From the first line to the last, give the records again exactly.

━━━━━━━━━━━━━━━━

(** Every [streamText] call of a [POST] has the arguments built from the
    selected model and the request hints. *)
Lemma POST_invocations (env : Env) (request : Request)
    (requestBody : PostRequestBody) (w : World) :
  req_body request = Ok requestBody ->
  exists evs,
    trace (snd (POST env request w)) = (trace w ++ evs)%list
    /\ Forall
         (invokedWith (fun args => exists messages,
            args = streamTextArgs (body_selectedChatModel requestBody)
                                  (req_geo request) messages))
         evs.
Proof.
  intros Hbody. unfold POST. rewrite Hbody.
  destruct (emits_prepare env request requestBody w) as (evs & Hw & Hevs).
  unfold handle, try_catch, bind.
  destruct (prepare env request requestBody w)
    as [[[response|[streamId stream]]|e] w1]; cbn in Hw; subst w1.
  - exists evs. split; [reflexivity|exact Hevs].
  - destruct (deliver_run env streamId stream (extend w evs))
      as (evs' & w' & Htr & Hevs' & Hrun).
    assert (Hall : Forall
      (invokedWith (fun args => exists messages,
         args = streamTextArgs (body_selectedChatModel requestBody)
                               (req_geo request) messages))
      (evs ++ evs')).
    { apply Forall_app. split; [exact Hevs|].
      eapply Forall_impl; [|exact Hevs'].
      intros ev. apply leavesChatsAlone_invokedWith. }
    cbn in Htr. rewrite <- app_assoc in Htr.
    destruct Hrun as [[_ ->]|[_ ->]].
    + exists (evs ++ evs')%list. split; [exact Htr|exact Hall].
    + destruct (resumableStream env streamId) as [[|]|[code m|m]].
      * exists (evs ++ evs')%list. split; [exact Htr|exact Hall].
      * exists (evs ++ evs')%list. split; [exact Htr|exact Hall].
      * exists (evs ++ evs')%list. split; [exact Htr|exact Hall].
      * exists ((evs ++ evs') ++
                [ConsoleError "Unhandled error in POST handler:" (Error m)])%list.
        split.
        -- cbn. rewrite Htr. now rewrite <- !app_assoc.
        -- apply Forall_app. split; [exact Hall|]. repeat constructor.
  - destruct e as [code m|m].
    + exists evs. split; [reflexivity|exact Hevs].
    + exists (evs ++
              [ConsoleError "Unhandled error in POST handler:" (Error m)])%list.
      split.
      * cbn. now rewrite <- app_assoc.
      * apply Forall_app. split; [exact Hevs|]. repeat constructor.
Qed.

(** ** [POST]: the model run and the delivery of its stream *)

(** C10.  Every model invocation of a [POST] depends on the selected model as
    follows.  With ['chat-model-reasoning'] the list of active tools is empty
    and the system prompt is the regular prompt, the health prompt and the
    request prompt, with no artifacts instructions appended.  With any other
    model the four tools [getWeather], [createDocument], [updateDocument],
    [requestSuggestions] are active and the artifacts instructions are
    appended to that same prompt.  In both cases the system prompt contains
    the regular prompt and the health prompt. *)
Theorem POST_model_arguments :
  forall (env : Env) (request : Request) (requestBody : PostRequestBody)
         (w : World) (evs : list Event) (args : StreamTextArgs),
    req_body request = Ok requestBody ->
    trace (snd (POST env request w)) = (trace w ++ evs)%list ->
    In (StreamText args) evs ->
    let selectedChatModel := body_selectedChatModel requestBody in
    let plain :=
      Prompts.regularPrompt ++ nl ++ nl ++ Prompts.healthPrompt ++ nl ++ nl
        ++ Prompts.getRequestPromptFromHints (req_geo request) in
    Contains Prompts.regularPrompt (st_system args)
    /\ Contains Prompts.healthPrompt (st_system args)
    /\ (selectedChatModel = "chat-model-reasoning" ->
          st_experimental_activeTools args = []
          /\ st_system args = plain)
    /\ (selectedChatModel <> "chat-model-reasoning" ->
          st_experimental_activeTools args =
            ["getWeather"; "createDocument"; "updateDocument";
             "requestSuggestions"]
          /\ st_system args = plain ++ nl ++ nl ++ Prompts.artifactsPrompt).
Proof.
  intros env request requestBody w evs args Hbody Htrace Hin.
  destruct (POST_invocations env request requestBody w Hbody)
    as (evs' & Htrace' & Hall).
  rewrite Htrace in Htrace'. apply app_inv_head in Htrace'. subst evs'.
  rewrite Forall_forall in Hall. specialize (Hall _ Hin).
  cbn in Hall. destruct Hall as [messages ->].
  apply streamTextArgs_by_model.
Qed.

(** When the model run of a [POST] finishes, [onFinish] returns without
    throwing whatever the calls inside it do, and the data stream of the
    request is the parts of the model run, with no error part. *)
Lemma model_stream_survives_onFinish :
  forall (env : Env) (session : Session) (id : string) (message : UIMessage)
         (args : StreamTextArgs) (response : list ResponseMessage)
         (w : World),
    gen_response (streamText env args) = Some response ->
    exists evs,
      onFinish env session id message response (record w (StreamText args))
        = (Ok tt, extend (record w (StreamText args)) evs)
      /\ createChatStream env session id message args w
           = (Ok (gen_parts (streamText env args)),
              extend w (StreamText args :: evs))
      /\ (forall rows e,
            In (SaveMessages rows) evs ->
            saveMessages env rows = Throw e ->
            In (ConsoleError "Error in onFinish handler:" e) evs).
Proof.
  intros env session id message args response w Hfinished.
  destruct (onFinish_run env session id message response
              (record w (StreamText args))) as (evs & Hrun & Hlogged).
  exists evs. split; [exact Hrun|]. split; [|exact Hlogged].
  unfold createChatStream. unfold bind at 1. unfold emit at 1.
  cbv beta iota zeta. rewrite Hfinished.
  unfold try_catch. rewrite (bind_ok _ _ _ _ _ Hrun). unfold ret.
  now worlds.
Qed.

━━━━━━━━━━━━━━━━

• _Your response_:
(** Every [streamText] call of a [POST] has the arguments built from the
    selected model and the request hints. *)
Lemma POST_invocations (env : Env) (request : Request)
    (requestBody : PostRequestBody) (w : World) :
  req_body request = Ok requestBody ->
  exists evs,
    trace (snd (POST env request w)) = (trace w ++ evs)%list
    /\ Forall
         (invokedWith (fun args => exists messages,
            args = streamTextArgs (body_selectedChatModel requestBody)
                                  (req_geo request) messages))
         evs.
Proof.
  intros Hbody. unfold POST. rewrite Hbody.
  destruct (emits_prepare env request requestBody w) as (evs & Hw & Hevs).
  unfold handle, try_catch, bind.
  destruct (prepare env request requestBody w)
    as [[[response|[streamId stream]]|e] w1]; cbn in Hw; subst w1.
  - exists evs. split; [reflexivity|exact Hevs].
  - destruct (deliver_run env streamId stream (extend w evs))
      as (evs' & w' & Htr & Hevs' & Hrun).
    assert (Hall : Forall
      (invokedWith (fun args => exists messages,
         args = streamTextArgs (body_selectedChatModel requestBody)
                               (req_geo request) messages))
      (evs ++ evs')).
    { apply Forall_app. split; [exact Hevs|].
      eapply Forall_impl; [|exact Hevs'].
      intros ev. apply leavesChatsAlone_invokedWith. }
    cbn in Htr. rewrite <- app_assoc in Htr.
    destruct Hrun as [[_ ->]|[_ ->]].
    + exists (evs ++ evs')%list. split; [exact Htr|exact Hall].
    + destruct (resumableStream env streamId) as [[|]|[code m|m]].
      * exists (evs ++ evs')%list. split; [exact Htr|exact Hall].
      * exists (evs ++ evs')%list. split; [exact Htr|exact Hall].
      * exists (evs ++ evs')%list. split; [exact Htr|exact Hall].
      * exists ((evs ++ evs') ++
                [ConsoleError "Unhandled error in POST handler:" (Error m)])%list.
        split.
        -- cbn. rewrite Htr. now rewrite <- !app_assoc.
        -- apply Forall_app. split; [exact Hall|]. repeat constructor.
  - destruct e as [code m|m].
    + exists evs. split; [reflexivity|exact Hevs].
    + exists (evs ++
              [ConsoleError "Unhandled error in POST handler:" (Error m)])%list.
      split.
      * cbn. now rewrite <- app_assoc.
      * apply Forall_app. split; [exact Hevs|]. repeat constructor.
Qed.

(** ** [POST]: the model run and the delivery of its stream *)

(** C10.  Every model invocation of a [POST] depends on the selected model as
    follows.  With ['chat-model-reasoning'] the list of active tools is empty
    and the system prompt is the regular prompt, the health prompt and the
    request prompt, with no artifacts instructions appended.  With any other
    model the four tools [getWeather], [createDocument], [updateDocument],
    [requestSuggestions] are active and the artifacts instructions are
    appended to that same prompt.  In both cases the system prompt contains
    the regular prompt and the health prompt. *)
Theorem POST_model_arguments :
  forall (env : Env) (request : Request) (requestBody : PostRequestBody)
         (w : World) (evs : list Event) (args : StreamTextArgs),
    req_body request = Ok requestBody ->
    trace (snd (POST env request w)) = (trace w ++ evs)%list ->
    In (StreamText args) evs ->
    let selectedChatModel := body_selectedChatModel requestBody in
    let plain :=
      Prompts.regularPrompt ++ nl ++ nl ++ Prompts.healthPrompt ++ nl ++ nl
        ++ Prompts.getRequestPromptFromHints (req_geo request) in
    Contains Prompts.regularPrompt (st_system args)
    /\ Contains Prompts.healthPrompt (st_system args)
    /\ (selectedChatModel = "chat-model-reasoning" ->
          st_experimental_activeTools args = []
          /\ st_system args = plain)
    /\ (selectedChatModel <> "chat-model-reasoning" ->
          st_experimental_activeTools args =
            ["getWeather"; "createDocument"; "updateDocument";
             "requestSuggestions"]
          /\ st_system args = plain ++ nl ++ nl ++ Prompts.artifactsPrompt).
Proof.
  intros env request requestBody w evs args Hbody Htrace Hin.
  destruct (POST_invocations env request requestBody w Hbody)
    as (evs' & Htrace' & Hall).
  rewrite Htrace in Htrace'. apply app_inv_head in Htrace'. subst evs'.
  rewrite Forall_forall in Hall. specialize (Hall _ Hin).
  cbn in Hall. destruct Hall as [messages ->].
  apply streamTextArgs_by_model.
Qed.

(** When the model run of a [POST] finishes, [onFinish] returns without
    throwing whatever the calls inside it do, and the data stream of the
    request is the parts of the model run, with no error part. *)
Lemma model_stream_survives_onFinish :
  forall (env : Env) (session : Session) (id : string) (message : UIMessage)
         (args : StreamTextArgs) (response : list ResponseMessage)
         (w : World),
    gen_response (streamText env args) = Some response ->
    exists evs,
      onFinish env session id message response (record w (StreamText args))
        = (Ok tt, extend (record w (StreamText args)) evs)
      /\ createChatStream env session id message args w
           = (Ok (gen_parts (streamText env args)),
              extend w (StreamText args :: evs))
      /\ (forall rows e,
            In (SaveMessages rows) evs ->
            saveMessages env rows = Throw e ->
            In (ConsoleError "Error in onFinish handler:" e) evs).
Proof.
  intros env session id message args response w Hfinished.
  destruct (onFinish_run env session id message response
              (record w (StreamText args))) as (evs & Hrun & Hlogged).
  exists evs. split; [exact Hrun|]. split; [|exact Hlogged].
  unfold createChatStream. unfold bind at 1. unfold emit at 1.
  cbv beta iota zeta. rewrite Hfinished.
  unfold try_catch. rewrite (bind_ok _ _ _ _ _ Hrun). unfold ret.
  now worlds.
Qed.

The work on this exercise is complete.